Hearing on 4 September 2008
The trial took place on 21 and 22 August 2008. Tenix adduced evidence and so counsel for Tenix made the first closing address – O 34 r 5(4) of the Rules of the Supreme Court 1971. After counsel for Mr Armitage had made his closing address I reserved my decision.
By letter dated 27 August 2008 counsel for Tenix wrote to my Associate requesting that the court reconvene for a short period to enable him to make submissions on an issue or that he be given the opportunity to make written submissions. In that letter counsel for Tenix stated at the trial he had anticipated that he would be given a right of reply to counsel for Mr Armitage's closing submissions.

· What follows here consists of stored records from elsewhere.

(** Statements of [main]: they read and write the [world] and may raise. *)
Definition sim (A : Type) : Type := world → result (A * world).

Definition sim_ret {A} (a : A) : sim A := λ w, Ok (a, w).
Definition sim_bind {A B} (c : sim A) (k : A → sim B) : sim B :=
  λ w, match c w with Ok (a, w') => k a w' | Raise e => Raise e end.

Notation "x ←ˢ c ; k" := (sim_bind c (λ x, k))
  (at level 20, c at level 100, k at level 200, right associativity,
   format "x  ←ˢ  c ;  '/' k").
Notation "' p ←ˢ c ; k" := (sim_bind c (λ p, k))
  (at level 20, p pattern, c at level 100, k at level 200, right associativity,
   format "' p  ←ˢ  c ;  '/' k").
Notation "c ;;ˢ k" := (sim_bind c (λ _, k))
  (at level 100, k at level 200, right associativity).

Definition lift {A} (r : result A) : sim A :=
  λ w, match r with Ok a => Ok (a, w) | Raise e => Raise e end.

Fixpoint for_each {A} (xs : list A) (body : A → sim unit) : sim unit :=
  match xs with
  | [] => sim_ret ()
  | x :: rest => body x ;;ˢ for_each rest body
  end.

(** [d[k] = v] on a dict kept as its entries in insertion order. *)
Fixpoint dict_set (k : string) (v : vec) (d : list (string * vec)) : list (string * vec) :=
  match d with
  | [] => [(k, v)]
  | (k', v') :: rest =>
      if decide (k' = k) then (k', v) :: rest else (k', v') :: dict_set k v rest
  end.

Fixpoint dict_get (k : string) (d : list (string * vec)) : result vec :=
  match d with
  | [] => Raise (KeyError k)
  | (k', v') :: rest => if decide (k' = k) then Ok v' else dict_get k rest
  end.

(** Entry [i] of [agents.items()]. *)
Definition item_at (i : nat) : sim (string * vec) :=
  λ w, match agents w !! i with
       | Some entry => Ok (entry, w)
       | None => Raise (RuntimeError "dictionary changed size during iteration")
       end.

Definition call_model (tokens : list (list nat)) (opinion : list vec) : sim (list vec) :=
  λ w, let! out := forward (model w) tokens opinion in Ok (out, w).

Definition set_agent (name : string) (v : vec) : sim unit :=
  λ w, Ok ((), MkWorld (model w) (dict_set name v (agents w)) (stdout w)).

Definition get_agent (name : string) : sim vec :=
  λ w, let! v := dict_get name (agents w) in Ok (v, w).

Definition print (l : line) : sim unit :=
  λ w, Ok ((), MkWorld (model w) (agents w) (stdout w ++ [l])).

(** [.squeeze(0)] of a batch of one row. *)
Definition squeeze0 (t : list vec) : result vec :=
  match t with
  | [row] => Ok row
  | _ => Raise (RuntimeError "size mismatch")
  end.

(** [0.7 * opinion + 0.3 * update] *)
Definition blend (opinion update : vec) : result vec :=
  vadd (map (Rmult 0.7) opinion) (map (Rmult 0.3) update).

(** Body of the loop over [agents.items()]. *)
Definition update_agent (tokens : list nat) (i : nat) : sim unit :=
  '(name, opinion) ←ˢ item_at i;
  out ←ˢ call_model [tokens] [opinion];
  update ←ˢ lift (squeeze0 out);
  new ←ˢ lift (blend opinion update);
  set_agent name new ;;ˢ
  shown ←ˢ get_agent name;
  print (AgentLine name shown).

(** Body of the loop over [enumerate(timeline, 1)]. *)
Definition step_event (vocab : gmap string nat) (se : nat * string) : sim unit :=
  tokens ←ˢ lift (let! ids := encode se.2 vocab in pad_to_max ids);
  print (StepLine se.1 se.2) ;;ˢ
  (λ w, for_each (seq 0 (length (agents w))) (update_agent tokens) w).

Definition enumerate {A} (xs : list A) (start : nat) : list (nat * A) :=
  zip (seq start (length xs)) xs.

Definition simulation (vocab : gmap string nat) (timeline : list string) : sim unit :=
  for_each (enumerate timeline 1) (step_event vocab).

(** ** The data of [main] *)

Definition train_samples : list (string * vec * vec) :=
  [ ("climate change urgent action", [0.1; -0.2; 0.0], [0.8; -0.3; 0.2]);
    ("renewable energy breakthrough", [0.3; -0.1; 0.2], [0.9; -0.1; 0.5]);
    ("tax cuts boost economy", [-0.2; 0.2; 0.1], [-0.4; 0.8; 0.2]);
    ("automation job loss fears", [-0.1; 0.3; 0.4], [-0.2; 0.1; -0.6]);
    ("ai ethics regulation", [0.0; -0.2; 0.5], [0.2; -0.4; 0.3]);
    ("economic downturn recession", [0.2; 0.4; -0.1], [0.3; -0.6; -0.3]);
    ("tech innovation boom", [0.1; -0.3; 0.2], [0.2; -0.2; 0.8]);
    ("green jobs program", [0.4; -0.1; 0.0], [0.9; 0.3; 0.1]) ]%R.

Definition main_agents : list (string * vec) :=
  [ ("Ava", [0.2; -0.1; 0.1]);
    ("Ben", [-0.3; 0.4; -0.2]);
    ("Chen", [0.5; -0.2; 0.6]) ]%R.

Definition main_timeline : list string :=
  [ "climate change urgent action";
    "green jobs program";
    "tax cuts boost economy";
    "automation job loss fears";
    "tech innovation boom" ].

(** [inputs] of [main]: the padded training batch. *)
Definition train_inputs (vocab : gmap string nat) : result (list (list nat)) :=
  map_result (λ s, let! ids := encode s.1.1 vocab in pad_to_max ids) train_samples.

(** [main] from line 54 on.  Lines 61 to 75 build and fit the model with
    torch's optimizer; their outcome is the argument [trained]. *)
Definition main (trained : TinyLLM) : result world :=
  let vocab := build_vocab train_samples in
  let! _ := train_inputs vocab in
  let! end_ := simulation vocab main_timeline (MkWorld trained main_agents []) in
  Ok end_.2.

(** A small model of the right sizes for [main] (28 words, 3 topics), with
    the identity as encoder: used to run the definitions on examples. *)
Definition example_model : TinyLLM :=
  MkTinyLLM 1 (replicate 28 [1%R]) (λ x _, x)
    (MkLinear [[1; 0; 0]%R] [0%R])
    (MkLinear [[1%R]; [0%R]; [(-1)%R]] [0; 0; 0]%R).

(** ** The loss of the training loop

    [nn.MSELoss()] of line 66, applied at line 70: the mean of the squared
    differences over all the components.  (For tensors without components
    torch returns nan; the quotient below is then 0 / 0.) *)
Definition mse_loss (pred target : list vec) : result R :=
  let! squares := zip_sameM (zip_same (λ p t, ((p - t) * (p - t))%R)) pred target in
  Ok (foldr Rplus 0 (concat squares) / INR (length (concat squares)))%R.

(** ** Predicates of the statements *)

(** What every iteration of the loop of [build_vocab] keeps true: the
    placeholder has id 0, ids are below the size, and no id is used twice. *)
Record vocab_ok (vocab : gmap string nat) : Prop := {
  vocab_pad : vocab !! PAD = Some PAD_IDX;
  vocab_below : ∀ w i, vocab !! w = Some i → i < size vocab;
  vocab_inj : ∀ w1 w2 i, vocab !! w1 = Some i → vocab !! w2 = Some i → w1 = w2;
}.

(** Ids follow the order of the words (the placeholder apart). *)
Definition vocab_mono (vocab : gmap string nat) : Prop :=
  ∀ w1 w2 i1 i2,
    vocab !! w1 = Some i1 → vocab !! w2 = Some i2 → w1 ≠ PAD → w2 ≠ PAD →
    String.le w1 w2 → w1 ≠ w2 → i1 < i2.

(** Sizes of a model: what [__init__] fixes. *)
Definition opinion_dim (m : TinyLLM) : nat := length (bias (head m)).
Definition vocab_size (m : TinyLLM) : nat := length (emb m).

(** A batch of sequences of vectors of size [d], one per entry of the mask. *)
Definition shaped (d : nat) (x : list (list vec)) (mask : list (list bool)) : Prop :=
  Forall2 (λ xr mr, length xr = length mr ∧ Forall (λ v : vec, length v = d) xr) x mask.

Definition wf_linear (l : Linear) (n_in n_out : nat) : Prop :=
  length (weight l) = n_out ∧ length (bias l) = n_out
  ∧ Forall (λ row, length row = n_in) (weight l).

(** The parameters have the sizes that [__init__] gives them, and the
    encoder returns a tensor of the size of its input. *)
Record wf_model (m : TinyLLM) : Prop := {
  wf_emb : Forall (λ row, length row = d_model m) (emb m);
  wf_op_proj : wf_linear (op_proj m) (opinion_dim m) (d_model m);
  wf_head : wf_linear (head m) (d_model m) (opinion_dim m);
  wf_encoder : ∀ x mask, shaped (d_model m) x mask → shaped (d_model m) (encoder m x mask) mask;
}.

(** Inputs that [forward] accepts: as many opinions as token rows, ids of the
    embedding table, opinions of the size of the model. *)
Definition valid_input (m : TinyLLM) (tokens : list (list nat)) (opinion : list vec) : Prop :=
  length tokens = length opinion
  ∧ Forall (Forall (λ t, t < vocab_size m)) tokens
  ∧ Forall (λ o, length o = opinion_dim m) opinion.

Definition in_open (y : R) : Prop := (-1 < y < 1)%R.
Definition in_closed (y : R) : Prop := (-1 <= y <= 1)%R.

I reconvened on 4 September 2008 and heard further submissions. The point that counsel for Tenix canvassed was to submit that the fact that Dr Home is on the WorkCover Expert Medical Committee that has conducted a detailed peer review of Dr Kennedy was not a reason to reject his evidence. Counsel for Tenix has been successful on this point. Nevertheless there was no reason for him to think that he would be given a right of reply and there was, in my view, no reason why he could not anticipate the submission made by counsel for Mr Armitage. Further, if after the closing submissions of counsel for Mr Armitage, counsel for Tenix felt there was a point that he needed to canvass and had asked for the opportunity to do so I would have given him that opportunity at the time.
The hearing on 4 September 2008 should not have been required. For that reason and notwithstanding that Tenix was successful on the point I will order that Tenix pay the costs of the hearing on 4 September 2008 in any event. As Mr Armitage has been successful it may appear that the costs order would have no effect. However I consider it appropriate to make the separate costs order in case I am wrong in my conclusion on the issue that went to trial.